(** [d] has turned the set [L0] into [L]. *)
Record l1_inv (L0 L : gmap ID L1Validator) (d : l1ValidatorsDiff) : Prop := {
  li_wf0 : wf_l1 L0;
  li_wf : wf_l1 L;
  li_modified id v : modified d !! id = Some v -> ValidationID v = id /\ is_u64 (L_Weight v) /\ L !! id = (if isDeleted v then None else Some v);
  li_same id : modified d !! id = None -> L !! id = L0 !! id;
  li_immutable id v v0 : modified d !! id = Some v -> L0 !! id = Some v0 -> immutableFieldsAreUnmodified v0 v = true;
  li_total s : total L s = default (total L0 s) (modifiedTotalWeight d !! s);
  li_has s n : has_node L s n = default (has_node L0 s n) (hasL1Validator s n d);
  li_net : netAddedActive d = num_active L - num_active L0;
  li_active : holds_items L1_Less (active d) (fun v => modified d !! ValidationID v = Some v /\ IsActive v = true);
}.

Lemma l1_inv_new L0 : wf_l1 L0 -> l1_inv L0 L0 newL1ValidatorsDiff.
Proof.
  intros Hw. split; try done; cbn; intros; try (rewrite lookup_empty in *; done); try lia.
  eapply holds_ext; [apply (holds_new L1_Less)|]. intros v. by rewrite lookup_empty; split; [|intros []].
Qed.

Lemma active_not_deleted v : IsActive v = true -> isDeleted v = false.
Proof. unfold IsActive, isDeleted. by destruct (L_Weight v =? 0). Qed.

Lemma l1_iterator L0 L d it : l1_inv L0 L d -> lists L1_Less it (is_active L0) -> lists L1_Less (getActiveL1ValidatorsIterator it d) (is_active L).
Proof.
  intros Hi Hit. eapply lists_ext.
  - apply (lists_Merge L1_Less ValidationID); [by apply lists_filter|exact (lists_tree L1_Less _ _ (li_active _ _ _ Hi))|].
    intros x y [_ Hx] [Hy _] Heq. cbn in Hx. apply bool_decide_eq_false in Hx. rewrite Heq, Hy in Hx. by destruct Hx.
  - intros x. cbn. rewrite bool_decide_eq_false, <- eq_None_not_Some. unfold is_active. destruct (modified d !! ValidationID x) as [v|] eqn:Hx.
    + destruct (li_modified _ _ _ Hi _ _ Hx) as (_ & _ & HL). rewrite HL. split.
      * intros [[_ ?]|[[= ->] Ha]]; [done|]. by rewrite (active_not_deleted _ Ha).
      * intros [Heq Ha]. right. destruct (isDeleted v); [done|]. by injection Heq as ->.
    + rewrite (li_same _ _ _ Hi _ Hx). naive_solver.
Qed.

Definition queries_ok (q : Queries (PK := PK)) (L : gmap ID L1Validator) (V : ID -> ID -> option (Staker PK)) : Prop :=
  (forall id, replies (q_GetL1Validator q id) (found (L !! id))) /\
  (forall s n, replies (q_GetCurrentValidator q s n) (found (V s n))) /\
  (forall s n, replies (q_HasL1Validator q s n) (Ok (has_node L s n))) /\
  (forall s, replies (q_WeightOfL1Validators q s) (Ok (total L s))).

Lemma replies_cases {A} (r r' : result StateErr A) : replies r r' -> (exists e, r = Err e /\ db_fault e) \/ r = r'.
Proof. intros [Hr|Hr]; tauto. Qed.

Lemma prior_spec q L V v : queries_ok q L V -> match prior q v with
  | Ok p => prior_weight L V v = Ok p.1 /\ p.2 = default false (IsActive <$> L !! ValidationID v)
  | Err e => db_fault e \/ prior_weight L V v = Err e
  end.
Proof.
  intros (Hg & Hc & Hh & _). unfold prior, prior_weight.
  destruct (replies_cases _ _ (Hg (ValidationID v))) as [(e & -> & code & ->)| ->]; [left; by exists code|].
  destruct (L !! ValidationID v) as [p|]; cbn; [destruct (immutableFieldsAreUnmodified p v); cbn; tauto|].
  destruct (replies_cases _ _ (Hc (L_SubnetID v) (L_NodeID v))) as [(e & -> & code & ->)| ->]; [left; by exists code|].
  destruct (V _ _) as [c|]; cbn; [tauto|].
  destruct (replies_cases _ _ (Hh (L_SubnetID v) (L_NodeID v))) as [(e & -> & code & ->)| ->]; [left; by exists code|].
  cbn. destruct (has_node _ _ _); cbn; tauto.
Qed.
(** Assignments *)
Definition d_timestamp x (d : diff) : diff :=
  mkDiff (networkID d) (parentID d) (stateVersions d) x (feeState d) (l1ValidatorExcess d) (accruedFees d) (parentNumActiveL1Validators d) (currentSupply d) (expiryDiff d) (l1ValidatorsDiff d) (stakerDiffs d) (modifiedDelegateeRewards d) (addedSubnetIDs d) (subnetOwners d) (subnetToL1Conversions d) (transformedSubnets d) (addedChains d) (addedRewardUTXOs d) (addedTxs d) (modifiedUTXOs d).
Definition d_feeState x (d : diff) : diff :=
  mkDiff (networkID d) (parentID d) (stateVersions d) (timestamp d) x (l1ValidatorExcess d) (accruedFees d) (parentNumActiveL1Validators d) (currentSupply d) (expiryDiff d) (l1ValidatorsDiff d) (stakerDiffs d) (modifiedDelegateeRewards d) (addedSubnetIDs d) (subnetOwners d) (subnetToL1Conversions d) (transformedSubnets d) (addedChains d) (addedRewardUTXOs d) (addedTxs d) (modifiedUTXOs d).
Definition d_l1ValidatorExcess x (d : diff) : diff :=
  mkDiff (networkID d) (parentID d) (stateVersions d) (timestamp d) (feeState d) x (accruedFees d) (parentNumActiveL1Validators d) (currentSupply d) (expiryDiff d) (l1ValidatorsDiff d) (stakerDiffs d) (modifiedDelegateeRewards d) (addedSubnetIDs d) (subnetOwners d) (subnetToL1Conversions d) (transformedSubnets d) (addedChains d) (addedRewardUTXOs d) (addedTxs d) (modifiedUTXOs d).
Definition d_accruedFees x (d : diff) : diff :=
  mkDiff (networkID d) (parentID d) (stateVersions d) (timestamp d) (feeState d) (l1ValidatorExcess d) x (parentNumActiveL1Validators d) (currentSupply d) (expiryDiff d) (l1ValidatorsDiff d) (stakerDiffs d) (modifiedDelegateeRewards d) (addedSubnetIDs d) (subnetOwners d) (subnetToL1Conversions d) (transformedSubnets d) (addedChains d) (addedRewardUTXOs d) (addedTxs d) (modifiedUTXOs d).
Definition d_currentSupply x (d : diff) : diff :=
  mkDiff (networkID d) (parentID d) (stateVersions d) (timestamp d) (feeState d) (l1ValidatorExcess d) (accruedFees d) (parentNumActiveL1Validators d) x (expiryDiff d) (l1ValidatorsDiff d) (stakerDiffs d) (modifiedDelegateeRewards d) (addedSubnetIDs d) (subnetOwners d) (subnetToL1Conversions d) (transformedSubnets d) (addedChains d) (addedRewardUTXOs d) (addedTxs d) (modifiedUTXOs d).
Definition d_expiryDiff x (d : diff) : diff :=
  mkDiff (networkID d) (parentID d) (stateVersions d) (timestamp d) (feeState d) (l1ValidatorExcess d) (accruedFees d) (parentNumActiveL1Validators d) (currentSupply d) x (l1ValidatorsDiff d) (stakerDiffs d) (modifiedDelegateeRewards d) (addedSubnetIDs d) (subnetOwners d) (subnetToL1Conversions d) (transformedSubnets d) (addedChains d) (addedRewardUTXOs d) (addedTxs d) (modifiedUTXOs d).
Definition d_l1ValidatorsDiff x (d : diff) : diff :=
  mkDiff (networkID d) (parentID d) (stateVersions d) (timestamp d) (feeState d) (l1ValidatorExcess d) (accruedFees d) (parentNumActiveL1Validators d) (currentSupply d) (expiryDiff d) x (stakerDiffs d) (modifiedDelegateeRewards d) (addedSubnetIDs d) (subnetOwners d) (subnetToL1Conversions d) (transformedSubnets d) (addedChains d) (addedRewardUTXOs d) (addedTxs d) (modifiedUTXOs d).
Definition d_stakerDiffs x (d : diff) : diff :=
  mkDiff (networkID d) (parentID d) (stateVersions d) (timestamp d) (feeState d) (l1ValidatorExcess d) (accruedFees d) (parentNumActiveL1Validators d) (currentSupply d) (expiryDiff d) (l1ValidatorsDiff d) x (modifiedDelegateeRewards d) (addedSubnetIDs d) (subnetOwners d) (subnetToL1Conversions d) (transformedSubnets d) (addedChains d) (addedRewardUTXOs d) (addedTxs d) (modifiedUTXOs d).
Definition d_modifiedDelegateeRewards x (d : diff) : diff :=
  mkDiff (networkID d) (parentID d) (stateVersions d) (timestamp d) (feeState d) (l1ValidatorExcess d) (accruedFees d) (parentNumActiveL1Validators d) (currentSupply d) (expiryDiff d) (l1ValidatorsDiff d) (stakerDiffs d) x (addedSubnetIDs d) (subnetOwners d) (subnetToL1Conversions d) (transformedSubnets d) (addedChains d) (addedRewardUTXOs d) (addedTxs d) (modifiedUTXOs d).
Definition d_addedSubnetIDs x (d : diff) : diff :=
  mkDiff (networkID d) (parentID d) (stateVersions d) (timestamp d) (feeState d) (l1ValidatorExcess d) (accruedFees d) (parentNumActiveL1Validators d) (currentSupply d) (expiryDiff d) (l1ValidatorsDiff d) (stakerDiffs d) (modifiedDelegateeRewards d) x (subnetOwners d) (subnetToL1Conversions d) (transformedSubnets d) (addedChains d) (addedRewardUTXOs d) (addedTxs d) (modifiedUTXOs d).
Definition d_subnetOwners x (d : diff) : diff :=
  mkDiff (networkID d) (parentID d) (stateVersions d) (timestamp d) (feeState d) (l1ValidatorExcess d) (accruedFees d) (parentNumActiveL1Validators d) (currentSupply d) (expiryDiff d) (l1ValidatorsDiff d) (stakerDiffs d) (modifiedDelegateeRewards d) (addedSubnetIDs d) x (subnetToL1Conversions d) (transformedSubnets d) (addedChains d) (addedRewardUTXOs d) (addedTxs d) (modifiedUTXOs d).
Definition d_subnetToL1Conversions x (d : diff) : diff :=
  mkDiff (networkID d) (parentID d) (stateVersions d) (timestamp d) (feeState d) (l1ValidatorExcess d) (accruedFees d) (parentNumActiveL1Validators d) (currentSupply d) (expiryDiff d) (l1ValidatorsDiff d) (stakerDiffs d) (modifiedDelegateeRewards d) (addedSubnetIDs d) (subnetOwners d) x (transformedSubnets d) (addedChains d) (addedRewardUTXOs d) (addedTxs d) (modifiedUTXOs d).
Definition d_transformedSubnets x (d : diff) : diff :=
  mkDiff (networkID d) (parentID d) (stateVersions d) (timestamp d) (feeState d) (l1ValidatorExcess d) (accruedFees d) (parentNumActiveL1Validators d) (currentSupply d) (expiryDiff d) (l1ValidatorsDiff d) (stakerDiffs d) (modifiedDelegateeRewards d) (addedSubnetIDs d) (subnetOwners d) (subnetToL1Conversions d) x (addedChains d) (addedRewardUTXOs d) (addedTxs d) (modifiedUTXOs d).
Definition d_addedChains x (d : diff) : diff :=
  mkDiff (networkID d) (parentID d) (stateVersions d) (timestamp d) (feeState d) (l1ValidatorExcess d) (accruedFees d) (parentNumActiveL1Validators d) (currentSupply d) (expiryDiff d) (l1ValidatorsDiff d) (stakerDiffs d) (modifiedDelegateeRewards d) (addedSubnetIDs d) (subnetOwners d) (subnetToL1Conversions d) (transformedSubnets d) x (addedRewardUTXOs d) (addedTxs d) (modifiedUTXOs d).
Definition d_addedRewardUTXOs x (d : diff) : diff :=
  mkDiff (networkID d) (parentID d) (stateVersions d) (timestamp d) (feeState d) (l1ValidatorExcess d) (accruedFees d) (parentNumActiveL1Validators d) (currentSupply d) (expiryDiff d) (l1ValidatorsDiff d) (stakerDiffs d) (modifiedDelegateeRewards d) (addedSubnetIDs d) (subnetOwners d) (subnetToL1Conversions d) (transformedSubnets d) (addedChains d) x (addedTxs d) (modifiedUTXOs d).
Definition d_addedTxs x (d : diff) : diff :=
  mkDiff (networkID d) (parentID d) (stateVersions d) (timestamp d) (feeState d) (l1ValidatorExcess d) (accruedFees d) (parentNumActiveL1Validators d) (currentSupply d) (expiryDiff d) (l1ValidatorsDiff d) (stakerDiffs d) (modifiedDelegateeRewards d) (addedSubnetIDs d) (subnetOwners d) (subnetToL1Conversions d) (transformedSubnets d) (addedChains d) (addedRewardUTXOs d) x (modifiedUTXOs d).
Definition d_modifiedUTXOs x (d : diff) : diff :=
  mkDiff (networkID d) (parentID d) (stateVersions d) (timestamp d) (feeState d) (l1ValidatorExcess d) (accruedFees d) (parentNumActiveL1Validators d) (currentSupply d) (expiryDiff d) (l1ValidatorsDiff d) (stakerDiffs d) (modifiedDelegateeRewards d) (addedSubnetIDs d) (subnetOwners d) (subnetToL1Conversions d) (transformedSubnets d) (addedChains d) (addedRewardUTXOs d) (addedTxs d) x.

○ ○ ○ ○ ○ ○ ○

### Exercise description
The answer is the lines above between the line holding "Proof. intros [Hr|Hr]; tauto. Qed." and the line holding "Definition d_feeState x", inclusive, each written out exactly, and no others.

### Solution
Proof. intros [Hr|Hr]; tauto. Qed.

Lemma prior_spec q L V v : queries_ok q L V -> match prior q v with
  | Ok p => prior_weight L V v = Ok p.1 /\ p.2 = default false (IsActive <$> L !! ValidationID v)
  | Err e => db_fault e \/ prior_weight L V v = Err e
  end.
Proof.
  intros (Hg & Hc & Hh & _). unfold prior, prior_weight.
  destruct (replies_cases _ _ (Hg (ValidationID v))) as [(e & -> & code & ->)| ->]; [left; by exists code|].
  destruct (L !! ValidationID v) as [p|]; cbn; [destruct (immutableFieldsAreUnmodified p v); cbn; tauto|].
  destruct (replies_cases _ _ (Hc (L_SubnetID v) (L_NodeID v))) as [(e & -> & code & ->)| ->]; [left; by exists code|].
  destruct (V _ _) as [c|]; cbn; [tauto|].
  destruct (replies_cases _ _ (Hh (L_SubnetID v) (L_NodeID v))) as [(e & -> & code & ->)| ->]; [left; by exists code|].
  cbn. destruct (has_node _ _ _); cbn; tauto.
Qed.
(** Assignments *)
Definition d_timestamp x (d : diff) : diff :=
  mkDiff (networkID d) (parentID d) (stateVersions d) x (feeState d) (l1ValidatorExcess d) (accruedFees d) (parentNumActiveL1Validators d) (currentSupply d) (expiryDiff d) (l1ValidatorsDiff d) (stakerDiffs d) (modifiedDelegateeRewards d) (addedSubnetIDs d) (subnetOwners d) (subnetToL1Conversions d) (transformedSubnets d) (addedChains d) (addedRewardUTXOs d) (addedTxs d) (modifiedUTXOs d).
Definition d_feeState x (d : diff) : diff :=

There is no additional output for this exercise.